• _About this task_:
Copy nothing from the entries below except the lines from the one containing "exists c' created', commit_sample" through the one containing "intros Hn. assert", and copy those exactly.

Data excerpts:
-*-*-

(** The buckets after the step. *)
Lemma stepped_bucket st st' r l s s' rm i h :
  stripes_ok st -> objects st !! r = Some (l, s) -> stepped st st' r l s s' rm ->
  bucket_ok (labels_of st) (hashmap_at st' i) h /\
  bucket (hashmap_at st' i) h =
    if rm then List.filter (fun x => negb (x =? r)) (bucket (hashmap_at st i) h) else bucket (hashmap_at st i) h.
Proof.
  intros Hok Eo Hst. pose proof (ok_bucket _ Hok i h) as Hb. destruct Hst as [_ _ Eh _ _].
  unfold hashmap_at in *. rewrite Eh. destruct rm; [|done].
  destruct (decide (i = refStripe st (hash_of l))) as [->|Hi].
  - rewrite list_lookup_alter_eq. destruct (hashes st !! _) as [m|] eqn:Em; cbn [fmap option_fmap option_map default from_option id] in *.
    + pose proof (ok_bucket _ Hok (refStripe st (hash_of l)) (hash_of l)) as Hbh. unfold hashmap_at in Hbh. rewrite Em in Hbh. cbn in Hbh.
      split; [by apply hm_del_ok|]. rewrite (hm_del_bucket (labels_of st)) by done.
      destruct (decide (h = hash_of l)) as [->|Hne]; [done|]. symmetry. apply filter_not_in. intros Hr.
      destruct (ok_in_bucket _ Hok (refStripe st (hash_of l)) h r) as (_ & l' & s1 & Eo' & Eh' & _).
      { unfold hashmap_at. by rewrite Em. }
      rewrite Eo in Eo'. injection Eo' as <- <-. congruence.
    + split; [done|]. done.
  - rewrite list_lookup_alter_ne by done. split; [done|]. symmetry. apply filter_not_in. intros Hr.
    destruct (ok_in_bucket _ Hok i h r Hr) as (-> & l' & s1 & Eo' & Eh' & _). rewrite Eo in Eo'. injection Eo' as <- <-. congruence.
Qed.
(* ===== verification/HeadAppender.v ===== *)
(** tsdb/head_append.go: the head's appender, from its creation to the samples it
    has queued.

    An appender queues samples in batches, each with at most one kind of histogram
    for a series; Commit works off the floats of a batch before its histograms.
    For every queued sample, and every series it created, the appender holds a
    reservation on the series, which garbage collection respects.  Between the
    lookup of a series and its lock a collection may run: what happens there is
    an argument ([env]) of the operations.  [None] is a panic.  Exemplars,
    metadata and metrics are left out. *)
From stdpp Require Import fin_maps fin_sets.
From S2P Require Import Prelude Isolation OooHead HeadChunks HeadAppend HeadSeries.

(** ** Queued samples *)

Inductive sampleType :=
  | stNone | stFloat | stHistogram | stCustomBucketHistogram | stFloatHistogram | stCustomBucketFloatHistogram.

#[export] Instance sampleType_eq_dec : EqDecision sampleType.
Proof. solve_decision. Defined.

(** RefSample, RefHistogramSample and RefFloatHistogramSample of package record. *)
Record RefValue (V : Type) := mk_RefValue { rv_Ref : Z; rv_ST : Z; rv_T : Z; rv_V : V }.
Arguments mk_RefValue {V} _ _ _ _.
Arguments rv_Ref {V} _.
Arguments rv_ST {V} _.
Arguments rv_T {V} _.
Arguments rv_V {V} _.

(** What the appender asks of a histogram: its methods, the histogram of a
    staleness marker and the zero sample that goes before it. *)
Class HistogramKind (A : Type) := {
  UsesCustomBuckets : A -> bool; Validate : A -> option goerror; stale_of : Z -> A; zero_of : A -> A }.

(** What it asks of a label set. *)
Class LabelSet (L : Type) := {
  ls_Hash : L -> Z; ls_WithoutEmpty : L -> L; ls_IsEmpty : L -> bool; ls_HasDuplicateLabelNames : L -> bool }.

Section Batches.
  Context {H FH L : Type} `{!HistogramKind H} `{!HistogramKind FH}.
  Notation smp := (@sample H FH).

(** The slices of series, parallel to those of the samples, hold the series that
    the references of the samples are for. *)
Record appendBatch := mk_appendBatch {
  floats : list (RefValue Z); histograms : list (RefValue H); floatHistograms : list (RefValue FH) }.

Record headAppender := mk_headAppender {
  a_minValidTime : Z; a_headMaxt : Z; a_oooTimeWindow : Z;
  a_seriesRefs : list (Z * L); a_series : list Z;
  a_batches : list appendBatch; a_typesInBatch : gmap Z sampleType;
  a_appendID : Z; a_cleanupAppendIDsBelow : Z; a_closed : bool;
  a_storeST : bool; a_useXOR2 : bool; a_useHistogramST : bool; a_DiscardOutOfOrder : bool }.

Definition set_batches (bs : list appendBatch) (types : gmap Z sampleType) (a : headAppender) : headAppender :=
  mk_headAppender (a_minValidTime a) (a_headMaxt a) (a_oooTimeWindow a) (a_seriesRefs a) (a_series a) bs types
    (a_appendID a) (a_cleanupAppendIDsBelow a) (a_closed a) (a_storeST a) (a_useXOR2 a) (a_useHistogramST a) (a_DiscardOutOfOrder a).
Definition set_created (refs : list (Z * L)) (series : list Z) (a : headAppender) : headAppender :=
  mk_headAppender (a_minValidTime a) (a_headMaxt a) (a_oooTimeWindow a) refs series (a_batches a) (a_typesInBatch a)
    (a_appendID a) (a_cleanupAppendIDsBelow a) (a_closed a) (a_storeST a) (a_useXOR2 a) (a_useHistogramST a) (a_DiscardOutOfOrder a).
Definition close_appender (a : headAppender) : headAppender :=
  mk_headAppender (a_minValidTime a) (a_headMaxt a) (a_oooTimeWindow a) (a_seriesRefs a) (a_series a) (a_batches a) (a_typesInBatch a)
    (a_appendID a) (a_cleanupAppendIDsBelow a) true (a_storeST a) (a_useXOR2 a) (a_useHistogramST a) (a_DiscardOutOfOrder a).

Definition newBatch (st : sampleType) (s : Z) (a : headAppender) : headAppender :=
  set_batches (a_batches a ++ [mk_appendBatch [] [] []])
    (match st with
     | stHistogram | stFloatHistogram | stCustomBucketHistogram | stCustomBucketFloatHistogram => {[s := st]}
     | stNone | stFloat => ∅
     end) a.

(** The batch that getCurrentBatch returns is the last one of the result. *)
Definition getCurrentBatch (st : sampleType) (s : Z) (a : headAppender) : headAppender :=
  match a_batches a with
  | [] => newBatch st s a
  | _ =>
      if decide (st = stNone) then a
      else
        let prevST := default stNone (a_typesInBatch a !! s) in
        let ok := bool_decide (is_Some (a_typesInBatch a !! s)) in
        if decide (prevST = st) then a
        else if negb ok && bool_decide (st = stFloat) then a
        else if bool_decide (st = stFloat) then newBatch st s a
        else if negb ok then set_batches (a_batches a) (<[s := st]> (a_typesInBatch a)) a
        else newBatch st s a
  end.

Definition upd_last (f : appendBatch -> appendBatch) (a : headAppender) : headAppender :=
  set_batches (alter f (length (a_batches a) - 1)%nat (a_batches a)) (a_typesInBatch a) a.

Definition add_float (x : RefValue Z) (b : appendBatch) : appendBatch :=
  mk_appendBatch (floats b ++ [x]) (histograms b) (floatHistograms b).
Definition add_histogram (x : RefValue H) (b : appendBatch) : appendBatch :=
  mk_appendBatch (floats b) (histograms b ++ [x]) (floatHistograms b).
Definition add_floatHistogram (x : RefValue FH) (b : appendBatch) : appendBatch :=
  mk_appendBatch (floats b) (histograms b) (floatHistograms b ++ [x]).
Lemma of_series_cons {V B} (f : RefValue V -> B) x l r : map f (of_series r (x :: l)) = here (rv_Ref x) (f x) r ++ map f (of_series r l).
Proof. unfold of_series, here. cbn. destruct (Z.eqb_spec (rv_Ref x) r), (decide (r = rv_Ref x)); by subst. Qed.

Lemma progress_ext left left' c : (forall r, left' r = left r) -> progress left c -> progress left' c.
Proof.
  intros E (proc & Hc & Hq). exists proc. split; [|intros r; rewrite E; apply Hq].
  eapply committing_ext; [|reflexivity|exact Hc]. intros r. cbn. by rewrite E.
Qed.

Lemma progress_known left c r x : progress (fun q => here r x q ++ left q) c -> is_Some (objs (c_head c) !! r).
Proof.
  intros (proc & Hc & _). apply (cm_known _ _ _ Hc). unfold here. rewrite decide_True by done. cbn.
  pose proof (created_count_nonneg r (a_series a)). lia.
Qed.

(** A staleness marker becomes that of a kind of histograms and goes to the end
    of [back]. *)
Lemma progress_stale front back r x y c :
  stale_float x -> stale_form x y ->
  progress (fun q => here r x q ++ front q ++ back q) c -> progress (fun q => front q ++ here r y q ++ back q) c.
Proof.
  intros Hst Hxy (proc & Hc & Hq). exists proc. split.
  { eapply committing_ext; [|reflexivity|exact Hc]. intros q. cbn. unfold here. destruct (decide (q = r)); rewrite !length_app; cbn; lia. }
  intros q. destruct (Hq q) as [(q0 & F & P) Hno]. unfold here in *. destruct (decide (q = r)) as [->|]; [|by split; [exists q0|]].
  assert (P' : q0 ≡ₚ x :: proc r ++ front r ++ back r) by (rewrite P; by rewrite (Permutation_middle (proc r))).
  split.
  - destruct (forms_replace _ _ _ x y F P' Hxy) as (q1 & F1 & P1). exists q1. split; [done|]. rewrite P1.
    cbn. rewrite (app_assoc _ (front r)), (Permutation_middle (proc r ++ front r)). by rewrite <-app_assoc.
  - intros Hall. specialize (Hno Hall). exfalso. rewrite <-Hno in Hall. rewrite Forall_forall in Hall. apply (Hall x); [|done].
    apply elem_of_app. right. by left.
Qed.

Lemma progress_commit left r x check append ooo_note created c :
  progress (fun q => here r x q ++ left q) c -> appends x check append ->
  exists c' created', commit_sample r x check append ooo_note created c = Some (c', created') /\ progress left c'.
Proof.
  intros (proc & Hc & Hq) Hx. pose proof (created_count_nonneg r (a_series a)) as Hn.
  destruct (commit_sample_spec _ _ c r x check append ooo_note created Hc) as (c' & cr & E & Hc'); [|done|].
  { unfold here. rewrite decide_True by done. cbn. lia. }
  exists c', cr. split; [done|]. exists (step_at r (fun q => q ++ [x]) proc). split.
  - eapply committing_ext; [|reflexivity|exact Hc']. intros q. unfold step_at, here. destruct (decide (q = r)); [|done].
    rewrite length_app. cbn. lia.
  - intros q. specialize (Hq q). unfold step_at, here in *. destruct (decide (q = r)); [|done]. by rewrite <-app_assoc.
Qed.

(** ** The loops go through *)

Lemma in_order_accepted t dup w (s : series) : ~ (~ (maxTime s < t /\ a_minValidTime a <= t)) ->
  (if a_minValidTime a <=? t then
     match headChunks s with
     | [] => (false, 0, None)
     | _ => if maxTime s <? t then (false, 0, None) else dup
     end
   else w) = (false, 0, None : option append_error).
Proof.
  intros Hn. assert (Ht : maxTime s < t /\ a_minValidTime a <= t) by lia. destruct Ht as [H1 H2].
  rewrite (proj2 (Z.leb_le _ _) H2), (proj2 (Z.ltb_lt _ _) H1). by destruct (headChunks s).
Qed.
(* ===== verification/ScrapeStaleness.v ===== *)
(** What the scrape loop of ScrapeLoop does to the storage, over any storage that
    keeps the contract of [AppenderLaws]: the series that are no longer exposed get
    staleness markers.  A recorder around the storage's appender keeps the calls. *)
From stdpp Require Import strings fin_maps fin_sets.
From S2P Require Import Prelude Labels HeadChunks ScrapeCache ScrapeLoop.

(** ** The storage's contract *)

(** A reference stands for one label set for good once it was handed out
    ([ap_labels]); a series may be given another reference later.  0 is no
    reference. *)
Class AppenderLaws (A H FH X : Type) `{!Appender A H FH X} := {
  ap_labels : A -> Z -> option (list Label);
  law_Append a ref lset t v a' ref' err :
    ref = 0 \/ ap_labels a ref = Some lset -> ap_Append ref lset t v a = (a', ref', err) ->
    (forall r l, ap_labels a r = Some l -> ap_labels a' r = Some l) /\ (err = None -> ref' <> 0 /\ ap_labels a' ref' = Some lset);
  law_AppendHistogram a ref lset t h fh a' ref' err :
    ref = 0 \/ ap_labels a ref = Some lset -> ap_AppendHistogram ref lset t h fh a = (a', ref', err) ->
    (forall r l, ap_labels a r = Some l -> ap_labels a' r = Some l) /\ (err = None -> ref' <> 0 /\ ap_labels a' ref' = Some lset) /\
    (err <> None -> ref' = 0);
  law_AppendST a ref lset t st a' ref' err :
    ref = 0 \/ ap_labels a ref = Some lset -> ap_AppendSTZeroSample ref lset t st a = (a', ref', err) ->
    (forall r l, ap_labels a r = Some l -> ap_labels a' r = Some l) /\ (ref' = 0 \/ ap_labels a' ref' = Some lset);
  law_AppendHistogramST a ref lset t st h fh a' ref' err :
    ref = 0 \/ ap_labels a ref = Some lset -> ap_AppendHistogramSTZeroSample ref lset t st h fh a = (a', ref', err) ->
    (forall r l, ap_labels a r = Some l -> ap_labels a' r = Some l) /\ (ref' = 0 \/ ap_labels a' ref' = Some lset);
  law_SetOptions o a r l : ap_labels a r = Some l -> ap_labels (ap_SetOptions o a) r = Some l;
  law_AppendExemplar ref lset t x a r l : ap_labels a r = Some l -> ap_labels (ap_AppendExemplar ref lset t x a).1 r = Some l;
  law_UpdateMetadata ref lset m a r l : ap_labels a r = Some l -> ap_labels (ap_UpdateMetadata ref lset m a).1 r = Some l;
  law_Commit a r l : ap_labels a r = Some l -> ap_labels (ap_Commit a).1 r = Some l;
  law_Rollback a r l : ap_labels a r = Some l -> ap_labels (ap_Rollback a) r = Some l;
  law_New a r l : ap_labels a r = Some l -> ap_labels (ap_New a) r = Some l }.

Class HistogramBucketsLaws (H : Type) `{!HistogramBuckets H} := {
  law_ReduceResolution s h h' : ReduceResolution s h = inl h' -> hb_Schema h' = s }.

(** ** The recorder *)

(** A call of Append or AppendHistogram; [ev_marker] when early out-of-order
    samples are to be rejected, which only staleness markers ask for. *)
Record event := mk_event { ev_marker : bool; ev_ref : Z; ev_lset : list Label; ev_t : Z; ev_err : option scrape_error }.

Record recorder (A : Type) := mk_recorder { rc_app : A; rc_option : bool; rc_pending : list event; rc_committed : list event }.
Arguments mk_recorder {A} _ _ _ _.
Arguments rc_app {A} _.
Arguments rc_option {A} _.
Arguments rc_pending {A} _.
Arguments rc_committed {A} _.

Section Recorder.
  Context {A H FH X : Type} `{!Appender A H FH X}.
  Implicit Types r : recorder A.

Definition with_app (a : A) r : recorder A := mk_recorder a (rc_option r) (rc_pending r) (rc_committed r).

Definition record_call (ref : Z) (lset : list Label) (t : Z) (res : append_result A) r : append_result (recorder A) :=
  let '(a, ref', err) := res in
  (mk_recorder a (rc_option r) (rc_pending r ++ [mk_event (rc_option r) ref lset t err]) (rc_committed r), ref', err).

#[global] Instance recording : Appender (recorder A) H FH X := {|
  ap_SetOptions o r := mk_recorder (ap_SetOptions o (rc_app r)) o (rc_pending r) (rc_committed r);
  ap_Append ref lset t v r := record_call ref lset t (ap_Append ref lset t v (rc_app r)) r;
  ap_AppendHistogram ref lset t h fh r := record_call ref lset t (ap_AppendHistogram ref lset t h fh (rc_app r)) r;
  ap_AppendSTZeroSample ref lset t st r :=
    let '(a, ref, err) := ap_AppendSTZeroSample ref lset t st (rc_app r) in (with_app a r, ref, err);
  ap_AppendHistogramSTZeroSample ref lset t st h fh r :=
    let '(a, ref, err) := ap_AppendHistogramSTZeroSample ref lset t st h fh (rc_app r) in (with_app a r, ref, err);
  ap_AppendExemplar ref lset t x r := let '(a, err) := ap_AppendExemplar ref lset t x (rc_app r) in (with_app a r, err);
  ap_UpdateMetadata ref lset m r := let '(a, err) := ap_UpdateMetadata ref lset m (rc_app r) in (with_app a r, err);
  ap_Commit r :=
    let '(a, err) := ap_Commit (rc_app r) in
    (mk_recorder a (rc_option r) [] (match err with None => rc_committed r ++ rc_pending r | Some _ => rc_committed r end), err);
  ap_Rollback r := mk_recorder (ap_Rollback (rc_app r)) (rc_option r) [] (rc_committed r);
  ap_New r := mk_recorder (ap_New (rc_app r)) false [] (rc_committed r) |}.
End Recorder.

(** ** What a call does *)

Section Calls.
  Context {A H FH X : Type} `{!Appender A H FH X} `{!AppenderLaws A H FH X}.
  Context `{!HistogramBuckets H} `{!HistogramBuckets FH} `{!HistogramBucketsLaws H} `{!HistogramBucketsLaws FH}.
  Implicit Types a : recorder A.

Definition ref_labels a (r : Z) : option (list Label) := ap_labels (rc_app a) r.
Definition known a (ref : Z) (lset : list Label) : Prop := ref = 0 \/ ref_labels a ref = Some lset.
Definition extends a a' : Prop := forall r l, ref_labels a r = Some l -> ref_labels a' r = Some l.

(** The recorder goes on by the events [evs] of the current appender. *)
Record goes_on a a' (evs : list event) : Prop := {
  go_labels : extends a a';
  go_option : rc_option a' = rc_option a;
  go_pending : rc_pending a' = rc_pending a ++ evs;
  go_committed : rc_committed a' = rc_committed a }.

Lemma extends_refl a : extends a a.
Proof. by intros r l. Qed.

Lemma goes_on_refl a : goes_on a a [].
Proof. split; [apply extends_refl|done|by rewrite app_nil_r|done]. Qed.

Lemma goes_on_trans a b c e1 e2 : goes_on a b e1 -> goes_on b c e2 -> goes_on a c (e1 ++ e2).
Proof.
  intros [A1 A2 A3 A4] [B1 B2 B3 B4]. split; [intros r l Hr; by apply B1, A1|congruence|by rewrite B3, A3, app_assoc|congruence].
Qed.

Lemma known_extends a a' ref lset : extends a a' -> known a ref lset -> known a' ref lset.
Proof. intros He [->|Hk]; [by left|right; by apply He]. Qed.

(** The sample of [lset] was accepted, or not: then no reference is returned. *)
Definition sampled a (ref : Z) (lset : list Label) (t : Z) a' (ref' : Z) (err : option scrape_error) : Prop :=
  exists evs, goes_on a a' evs /\
    match err with
    | None => ref' <> 0 /\ ref_labels a' ref' = Some lset /\ evs = [mk_event (rc_option a) ref lset t None]
    | Some e => ref' = 0 /\ (evs = [] \/ evs = [mk_event (rc_option a) ref lset t (Some e)])
    end.

Lemma sampled_refused a ref lset t e : sampled a ref lset t a 0 (Some e).
Proof. exists []. split; [apply goes_on_refl|]. split; [done|by left]. Qed.

Lemma recorded_sampled a ref lset t res i :
  (let '(a', ref', err) := res in (forall r l, ap_labels (rc_app a) r = Some l -> ap_labels a' r = Some l) /\
     (err = None -> ref' <> 0 /\ ap_labels a' ref' = Some lset)) ->
  exists a' ref' err, wrap i (record_call ref lset t res a) = ((a', i), ref', err) /\ sampled a ref lset t a' ref' err.
Proof.
  destruct res as [[a1 ref1] err]. intros [He Hok]. unfold record_call, wrap, no_ref, counted.
  set (a' := mk_recorder a1 _ _ _). assert (Hg : goes_on a a' [mk_event (rc_option a) ref lset t err]) by (split; [exact He|done|done|done]).
  destruct err as [e|]; eexists a', _, _; (split; [reflexivity|]); eexists; (split; [exact Hg|]).
  - split; [done|by right].
  - destruct (Hok eq_refl) as [H1 H2]. by split_and!.
Qed.

Lemma counted_wrap i (r : append_result (recorder A)) : (r.2 <> None -> r.1.2 = 0) -> counted i r = wrap i r.
Proof. destruct r as [[a ref] [e|]]; [|done]. cbn. intros H0. by rewrite H0. Qed.

Notation outcome_is r a ref lset t := (exists a' i' ref' err, r = ((a', i'), ref', err) /\ sampled a ref lset t a' ref' err).

Lemma limit_Append_spec l ref lset t v a i : known a ref lset -> outcome_is (limit_Append l ref lset t v (a, i)) a ref lset t.
Proof.
  intros Hk. unfold limit_Append.
  assert (Hb : forall i, outcome_is (timeLimit_Append l ref lset t v (a, i)) a ref lset t).
  { intros j. unfold timeLimit_Append. destruct (maxTime l <? t).
    - eexists _, _, _, _. split; [reflexivity|apply sampled_refused].
    - cbn [fst snd]. destruct (recorded_sampled a ref lset t (ap_Append ref lset t v (rc_app a)) j) as (a' & ref' & err & E & Hs).
      { destruct (ap_Append _ _ _ _ _) as [[a1 ref1] err] eqn:E. by eapply law_Append; [|exact E]. }
      eexists a', j, ref', err. by split. }
  destruct (0 <? sampleLimit l); [|apply Hb]. cbn [fst snd]. case_match; [|apply Hb].
  eexists _, _, _, _. split; [reflexivity|apply sampled_refused].
Qed.

Lemma limit_AppendHistogram_spec l ref lset t h fh a i :
  known a ref lset -> outcome_is (limit_AppendHistogram l ref lset t h fh (a, i)) a ref lset t.
Proof.
  intros Hk. unfold limit_AppendHistogram.
  destruct (ap_AppendHistogram ref lset t h fh (rc_app a)) as [[a1 ref1] err1] eqn:E0.
  destruct (law_AppendHistogram _ _ _ _ _ _ _ _ _ Hk E0) as (L1 & L2 & L3).
  assert (Hb : forall i, outcome_is (wrap i (ap_AppendHistogram ref lset t h fh a)) a ref lset t).
  { intros j. destruct (recorded_sampled a ref lset t (a1, ref1, err1) j) as (a' & ref' & err & E & Hs); [by split|].
    cbn [ap_AppendHistogram recording]. rewrite E0. eexists a', j, ref', err. by split. }
  destruct (0 <? sampleLimit l).
  - cbn [fst snd]. set (counts := _ || _ || _). destruct (counts && _); [|apply Hb]. eexists _, _, _, _. split; [reflexivity|apply sampled_refused].
  - rewrite counted_wrap; [apply Hb|]. cbn. rewrite E0. exact L3.
Qed.

(** Thirteen turns are enough for any schema that can be reduced. *)
Lemma reduce_loop_total {G} `{!HistogramBuckets G} `{!HistogramBucketsLaws G} limit fuel : forall h : G,
  hb_Schema h <= ExponentialSchemaMin + Z.of_nat fuel -> is_Some (reduce_loop fuel limit h).
Proof.
  induction fuel as [|fuel IH]; intros h Hs; cbn [reduce_loop]; (destruct (limit <? hb_buckets h); [|done]);
    destruct (Z.leb_spec (hb_Schema h) ExponentialSchemaMin); try done; [lia|].
  destruct (ReduceResolution (hb_Schema h - 1) h) as [h'|e] eqn:E; [|done]. apply IH. rewrite (law_ReduceResolution _ _ _ E). lia.
Qed.

Lemma reduce_buckets_total {G} `{!HistogramBuckets G} `{!HistogramBucketsLaws G} limit (h : option G) : is_Some (reduce_buckets limit h).
Proof.
  destruct h as [h|]; [|done]. unfold reduce_buckets.
  destruct (limit <? hb_buckets h) eqn:El; cbn [andb].
  - destruct (IsExponentialSchema (hb_Schema h)) eqn:Es; [|done]. cbn [negb].
    destruct (reduce_loop_total limit 13 h) as [r ->]; [|done].
    unfold IsExponentialSchema, ExponentialSchemaMin, ExponentialSchemaMax in *. lia.
  - cbn [reduce_loop]. by rewrite El.
Qed.

Notation value_is r a ref lset t :=
  (exists a' i' ref' err, r = Some ((a', i'), ref', err) /\ sampled a ref lset t a' ref' err).

Lemma value_refused a i ref lset t e : value_is (Some ((a, i), 0, Some e) : option (append_result (recorder A * Z))) a ref lset t.
Proof. eexists _, _, _, _. split; [reflexivity|apply sampled_refused]. Qed.

(** A limit that passes a call on changes nothing of what it returns. *)
Lemma value_no_ref (r : option (append_result (recorder A * Z))) a ref lset t : value_is r a ref lset t -> value_is (no_ref <$> r) a ref lset t.
Proof.
  intros (a' & i' & ref' & err & -> & evs & G & Hs). exists a', i', ref', err. split; [|by exists evs]. cbn. destruct err as [e|]; [|done].
  by destruct Hs as [-> _].
Qed.

Lemma value_limited l ref lset t h fh a i : known a ref lset -> value_is (Some (limit_AppendHistogram l ref lset t h fh (a, i))) a ref lset t.
Proof.
  intros Hk. destruct (limit_AppendHistogram_spec l ref lset t h fh a i Hk) as (a' & i' & ref' & err & -> & Hs). by eexists _, _, _, _.
Qed.

Lemma bucketLimit_spec l ref lset t h fh a i : known a ref lset -> value_is (bucketLimit_AppendHistogram l ref lset t h fh (a, i)) a ref lset t.
Proof.
  intros Hk. unfold bucketLimit_AppendHistogram. destruct (0 <? bucketLimit l); [|by apply value_limited].
  destruct (reduce_buckets_total (bucketLimit l) h) as [[h1|e] ->]; cbn [mbind option_bind]; [|apply value_refused].
  destruct (reduce_buckets_total (bucketLimit l) fh) as [[fh1|e] ->]; cbn [mbind option_bind]; [|apply value_refused].
  by apply (value_no_ref (Some _)), value_limited.
Qed.

Lemma maxSchema_spec l ref lset t h fh a i : known a ref lset -> value_is (maxSchema_AppendHistogram l ref lset t h fh (a, i)) a ref lset t.
Proof.
  intros Hk. unfold maxSchema_AppendHistogram. destruct (maxSchema l <? ExponentialSchemaMax); [|by apply bucketLimit_spec].
  destruct (cap_schema (maxSchema l) h); [|apply value_refused]. destruct (cap_schema (maxSchema l) fh); [|apply value_refused].
  by apply value_no_ref, bucketLimit_spec.
Qed.
Lemma memo_advance_spec t fuel : forall b before s rest,
  memo_at b before (s :: rest) -> Forall (fun x => s_t x < t) before -> s_t s < t -> (length rest < fuel)%nat ->
  exists b', memo_advance fuel t b = Some (mz_valueType b', b') /\ sought_to b' t /\ mz_delta b' = mz_delta b.
Proof.
  induction fuel as [|fuel IH]; intros b before s rest Hat Hb Hs Hf; [lia|]. cbn [memo_advance].
  destruct (memo_Next_spec b before s rest Hat) as (b' & -> & Hat' & Hp & Hd & Hl). cbn [mbind option_bind].
  assert (Hb' : Forall (fun x => s_t x < t) (before ++ [s])) by (apply Forall_app; split; [done|by constructor]).
  assert (Hpk : peeks b' (before ++ [s]) t) by (unfold peeks; rewrite Hp; exists s; by rewrite last_snoc).
  destruct rest as [|x rest]; cbn [type_at memo_type].
  - exists b'. pose proof Hat' as (_ & _ & Hv & _). cbn in Hv. rewrite Hv. split; [done|]. split; [|done]. exists (before ++ [s]), []. split_and!; try done.
    intros _. rewrite Hl; [done|done].
  - pose proof Hat' as (E & _ & Hv & Hx). cbn [type_at] in Hv.
    assert (Hnn : memo_type (sample_Type x) <> ValNone) by (unfold sample_Type; by destruct (s_h x), (s_fh x)).
    destruct (Z.leb_spec t (mz_lastTime b')) as [Hle|Hgt].
    + exists b'. split; [by destruct (memo_type (sample_Type x))|]. split; [|done]. exists (before ++ [s]), (x :: rest). split_and!; try done.
      rewrite Hx in Hle. constructor; [done|]. destruct (sorted_parts (before ++ [s]) (x :: rest) E) as [_ Hso]. cbn in Hso.
      apply StronglySorted_inv in Hso as [_ Hso]. rewrite Forall_map in Hso. eapply Forall_impl; [exact Hso|]. cbn. lia.
    + destruct (IH b' (before ++ [s]) x rest Hat' Hb') as (b2 & E2 & Hs2 & Hd2); [lia|cbn in Hf; lia|]. rewrite E2.
      exists b2. split; [by destruct (memo_type (sample_Type x))|]. split; [done|congruence].
Qed.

-*-*-

• _Exercise solution_:
  exists c' created', commit_sample r x check append ooo_note created c = Some (c', created') /\ progress left c'.
Proof.
  intros (proc & Hc & Hq) Hx. pose proof (created_count_nonneg r (a_series a)) as Hn.
  destruct (commit_sample_spec _ _ c r x check append ooo_note created Hc) as (c' & cr & E & Hc'); [|done|].
  { unfold here. rewrite decide_True by done. cbn. lia. }
  exists c', cr. split; [done|]. exists (step_at r (fun q => q ++ [x]) proc). split.
  - eapply committing_ext; [|reflexivity|exact Hc']. intros q. unfold step_at, here. destruct (decide (q = r)); [|done].
    rewrite length_app. cbn. lia.
  - intros q. specialize (Hq q). unfold step_at, here in *. destruct (decide (q = r)); [|done]. by rewrite <-app_assoc.
Qed.

(** ** The loops go through *)

Lemma in_order_accepted t dup w (s : series) : ~ (~ (maxTime s < t /\ a_minValidTime a <= t)) ->
  (if a_minValidTime a <=? t then
     match headChunks s with
     | [] => (false, 0, None)
     | _ => if maxTime s <? t then (false, 0, None) else dup
     end
   else w) = (false, 0, None : option append_error).
Proof.
  intros Hn. assert (Ht : maxTime s < t /\ a_minValidTime a <= t) by lia. destruct Ht as [H1 H2].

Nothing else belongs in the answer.